■ **Assigned task**
Reproduce exactly, and only, the lines running from the start of the entries below to the line containing "From S2P Require Import Ioctl.".

^^^^^^^^

(* ===== verification/AbiDrm.v ===== *)
(** * ABI of the direct rendering drivers

    The structures and unions of these headers of [kernel-headers], one module per
    header: the larger ones as types of their own, those that stand in a row as a
    block; and the ioctl commands with their arguments. *)
From S2P Require Import Prelude.
From S2P Require Import CLayout.
From S2P Require Import Ioctl.
#[local] Open Scope string_scope.

(** ** [drm/drm_mode.h] *)

Module Drm_drm_mode.
Definition DRM_DISPLAY_MODE_LEN : Z := 32.
Definition DRM_PROP_NAME_LEN : Z := 32.
Definition structs_drm_mode_modeinfo : list (string * cty) :=
  let drm_mode_modeinfo := Struct [("clock", __u32); ("hdisplay", __u16); ("hsync_start", __u16);
   ("hsync_end", __u16); ("htotal", __u16); ("hskew", __u16); ("vdisplay", __u16);
   ("vsync_start", __u16); ("vsync_end", __u16); ("vtotal", __u16); ("vscan", __u16);
   ("vrefresh", __u32); ("flags", __u32); ("type", __u32);
   ("name", Arr DRM_DISPLAY_MODE_LEN char)] in
  [
  ("drm_mode_modeinfo", drm_mode_modeinfo);
  ("drm_mode_card_res", Struct [("fb_id_ptr", __u64); ("crtc_id_ptr", __u64);
   ("connector_id_ptr", __u64); ("encoder_id_ptr", __u64); ("count_fbs", __u32);
   ("count_crtcs", __u32); ("count_connectors", __u32); ("count_encoders", __u32);
   ("min_width", __u32); ("max_width", __u32); ("min_height", __u32); ("max_height", __u32)]);
  ("drm_mode_crtc", Struct [("set_connectors_ptr", __u64); ("count_connectors", __u32);
   ("crtc_id", __u32); ("fb_id", __u32); ("x", __u32); ("y", __u32); ("gamma_size", __u32);
   ("mode_valid", __u32); ("mode", drm_mode_modeinfo)])].
Definition drm_mode_modeinfo : cty := type_in structs_drm_mode_modeinfo "drm_mode_modeinfo".
Definition drm_mode_card_res : cty := type_in structs_drm_mode_modeinfo "drm_mode_card_res".
Definition drm_mode_crtc : cty := type_in structs_drm_mode_modeinfo "drm_mode_crtc".
Definition structs_drm_mode_set_plane : list (string * cty) :=
  [
  ("drm_mode_set_plane", Struct [("plane_id", __u32); ("crtc_id", __u32); ("fb_id", __u32);
   ("flags", __u32); ("crtc_x", __s32); ("crtc_y", __s32); ("crtc_w", __u32); ("crtc_h", __u32);
   ("src_x", __u32); ("src_y", __u32); ("src_h", __u32); ("src_w", __u32)]);
  ("drm_mode_get_plane", Struct [("plane_id", __u32); ("crtc_id", __u32); ("fb_id", __u32);
   ("possible_crtcs", __u32); ("gamma_size", __u32); ("count_format_types", __u32);
   ("format_type_ptr", __u64)]);
  ("drm_mode_get_plane_res", Struct [("plane_id_ptr", __u64); ("count_planes", __u32)])].
Definition drm_mode_set_plane : cty := type_in structs_drm_mode_set_plane "drm_mode_set_plane".
Definition drm_mode_get_plane : cty := type_in structs_drm_mode_set_plane "drm_mode_get_plane".
Definition drm_mode_get_plane_res : cty := type_in structs_drm_mode_set_plane "drm_mode_get_plane_res".
Definition drm_mode_get_encoder : cty :=
  Struct [("encoder_id", __u32); ("encoder_type", __u32); ("crtc_id", __u32);
   ("possible_crtcs", __u32); ("possible_clones", __u32)].
Definition drm_mode_get_connector : cty :=
  Struct [("encoders_ptr", __u64); ("modes_ptr", __u64); ("props_ptr", __u64);
   ("prop_values_ptr", __u64); ("count_modes", __u32); ("count_props", __u32);
   ("count_encoders", __u32); ("encoder_id", __u32); ("connector_id", __u32);
   ("connector_type", __u32); ("connector_type_id", __u32); ("connection", __u32);
   ("mm_width", __u32); ("mm_height", __u32); ("subpixel", __u32); ("pad", __u32)].
Definition structs_drm_mode_property_enum : list (string * cty) :=
  [
  ("drm_mode_property_enum", Struct [("value", __u64); ("name", Arr DRM_PROP_NAME_LEN char)]);
  ("drm_mode_get_property", Struct [("values_ptr", __u64); ("enum_blob_ptr", __u64);
   ("prop_id", __u32); ("flags", __u32); ("name", Arr DRM_PROP_NAME_LEN char);
   ("count_values", __u32); ("count_enum_blobs", __u32)]);
  ("drm_mode_connector_set_property", Struct [("value", __u64); ("prop_id", __u32);
   ("connector_id", __u32)]);
  ("drm_mode_obj_get_properties", Struct [("props_ptr", __u64); ("prop_values_ptr", __u64);
   ("count_props", __u32); ("obj_id", __u32); ("obj_type", __u32)]);
  ("drm_mode_obj_set_property", Struct [("value", __u64); ("prop_id", __u32); ("obj_id", __u32);
   ("obj_type", __u32)]);
  ("drm_mode_get_blob", Struct [("blob_id", __u32); ("length", __u32); ("data", __u64)]);
  ("drm_mode_fb_cmd", Struct [("fb_id", __u32); ("width", __u32); ("height", __u32);
   ("pitch", __u32); ("bpp", __u32); ("depth", __u32); ("handle", __u32)])].
Definition drm_mode_get_property : cty := type_in structs_drm_mode_property_enum "drm_mode_get_property".
Definition drm_mode_connector_set_property : cty := type_in structs_drm_mode_property_enum "drm_mode_connector_set_property".
Definition drm_mode_obj_get_properties : cty := type_in structs_drm_mode_property_enum "drm_mode_obj_get_properties".
Definition drm_mode_obj_set_property : cty := type_in structs_drm_mode_property_enum "drm_mode_obj_set_property".
Definition drm_mode_get_blob : cty := type_in structs_drm_mode_property_enum "drm_mode_get_blob".
Definition drm_mode_fb_cmd : cty := type_in structs_drm_mode_property_enum "drm_mode_fb_cmd".
Definition drm_mode_fb_cmd2 : cty :=
  Struct [("fb_id", __u32); ("width", __u32); ("height", __u32); ("pixel_format", __u32);
   ("flags", __u32); ("handles", Arr 4 __u32); ("pitches", Arr 4 __u32);
   ("offsets", Arr 4 __u32); ("modifier", Arr 4 __u64)].
Definition structs_drm_mode_fb_dirty_cmd : list (string * cty) :=
  [
  ("drm_mode_fb_dirty_cmd", Struct [("fb_id", __u32); ("flags", __u32); ("color", __u32);
   ("num_clips", __u32); ("clips_ptr", __u64)]);
  ("drm_mode_mode_cmd", Struct [("connector_id", __u32); ("mode", drm_mode_modeinfo)])].
Definition drm_mode_fb_dirty_cmd : cty := type_in structs_drm_mode_fb_dirty_cmd "drm_mode_fb_dirty_cmd".
Definition drm_mode_mode_cmd : cty := type_in structs_drm_mode_fb_dirty_cmd "drm_mode_mode_cmd".
Definition structs_drm_mode_cursor : list (string * cty) :=
  [
  ("drm_mode_cursor", Struct [("flags", __u32); ("crtc_id", __u32); ("x", __s32); ("y", __s32);
   ("width", __u32); ("height", __u32); ("handle", __u32)]);
  ("drm_mode_cursor2", Struct [("flags", __u32); ("crtc_id", __u32); ("x", __s32); ("y", __s32);
   ("width", __u32); ("height", __u32); ("handle", __u32); ("hot_x", __s32); ("hot_y", __s32)]);
  ("drm_mode_crtc_lut", Struct [("crtc_id", __u32); ("gamma_size", __u32); ("red", __u64);
   ("green", __u64); ("blue", __u64)])].
Definition drm_mode_cursor : cty := type_in structs_drm_mode_cursor "drm_mode_cursor".
Definition drm_mode_cursor2 : cty := type_in structs_drm_mode_cursor "drm_mode_cursor2".
Definition drm_mode_crtc_lut : cty := type_in structs_drm_mode_cursor "drm_mode_crtc_lut".
Definition structs_drm_mode_crtc_page_flip : list (string * cty) :=
  [
  ("drm_mode_crtc_page_flip", Struct [("crtc_id", __u32); ("fb_id", __u32); ("flags", __u32);
   ("reserved", __u32); ("user_data", __u64)]);
  ("drm_mode_create_dumb", Struct [("height", uint32_t); ("width", uint32_t); ("bpp", uint32_t);
   ("flags", uint32_t); ("handle", uint32_t); ("pitch", uint32_t); ("size", uint64_t)]);
  ("drm_mode_map_dumb", Struct [("handle", __u32); ("pad", __u32); ("offset", __u64)]);
  ("drm_mode_destroy_dumb", Struct [("handle", uint32_t)])].
Definition drm_mode_crtc_page_flip : cty := type_in structs_drm_mode_crtc_page_flip "drm_mode_crtc_page_flip".
Definition drm_mode_create_dumb : cty := type_in structs_drm_mode_crtc_page_flip "drm_mode_create_dumb".
Definition drm_mode_map_dumb : cty := type_in structs_drm_mode_crtc_page_flip "drm_mode_map_dumb".
Definition drm_mode_destroy_dumb : cty := type_in structs_drm_mode_crtc_page_flip "drm_mode_destroy_dumb".
Definition structs_drm_mode_atomic : list (string * cty) :=
  [
  ("drm_mode_atomic", Struct [("flags", __u32); ("count_objs", __u32); ("objs_ptr", __u64);
   ("count_props_ptr", __u64); ("props_ptr", __u64); ("prop_values_ptr", __u64);
   ("reserved", __u64); ("user_data", __u64)]);
  ("drm_mode_create_blob", Struct [("data", __u64); ("length", __u32); ("blob_id", __u32)]);
  ("drm_mode_destroy_blob", Struct [("blob_id", __u32)])].
Definition drm_mode_atomic : cty := type_in structs_drm_mode_atomic "drm_mode_atomic".
Definition drm_mode_create_blob : cty := type_in structs_drm_mode_atomic "drm_mode_create_blob".
Definition drm_mode_destroy_blob : cty := type_in structs_drm_mode_atomic "drm_mode_destroy_blob".
Definition drm_drm_mode_types : list (string * cty) :=
  (structs_drm_mode_modeinfo ++ structs_drm_mode_set_plane ++ [("drm_mode_get_encoder",
   drm_mode_get_encoder); ("drm_mode_get_connector", drm_mode_get_connector)] ++
   structs_drm_mode_property_enum ++ [("drm_mode_fb_cmd2", drm_mode_fb_cmd2)] ++
   structs_drm_mode_fb_dirty_cmd ++ structs_drm_mode_cursor ++ structs_drm_mode_crtc_page_flip
   ++ structs_drm_mode_atomic)%list.
End Drm_drm_mode.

^^^^^^^^

■ **Result of this exercise**
(* ===== verification/AbiDrm.v ===== *)
(** * ABI of the direct rendering drivers

    The structures and unions of these headers of [kernel-headers], one module per
    header: the larger ones as types of their own, those that stand in a row as a
    block; and the ioctl commands with their arguments. *)
From S2P Require Import Prelude.
From S2P Require Import CLayout.
From S2P Require Import Ioctl.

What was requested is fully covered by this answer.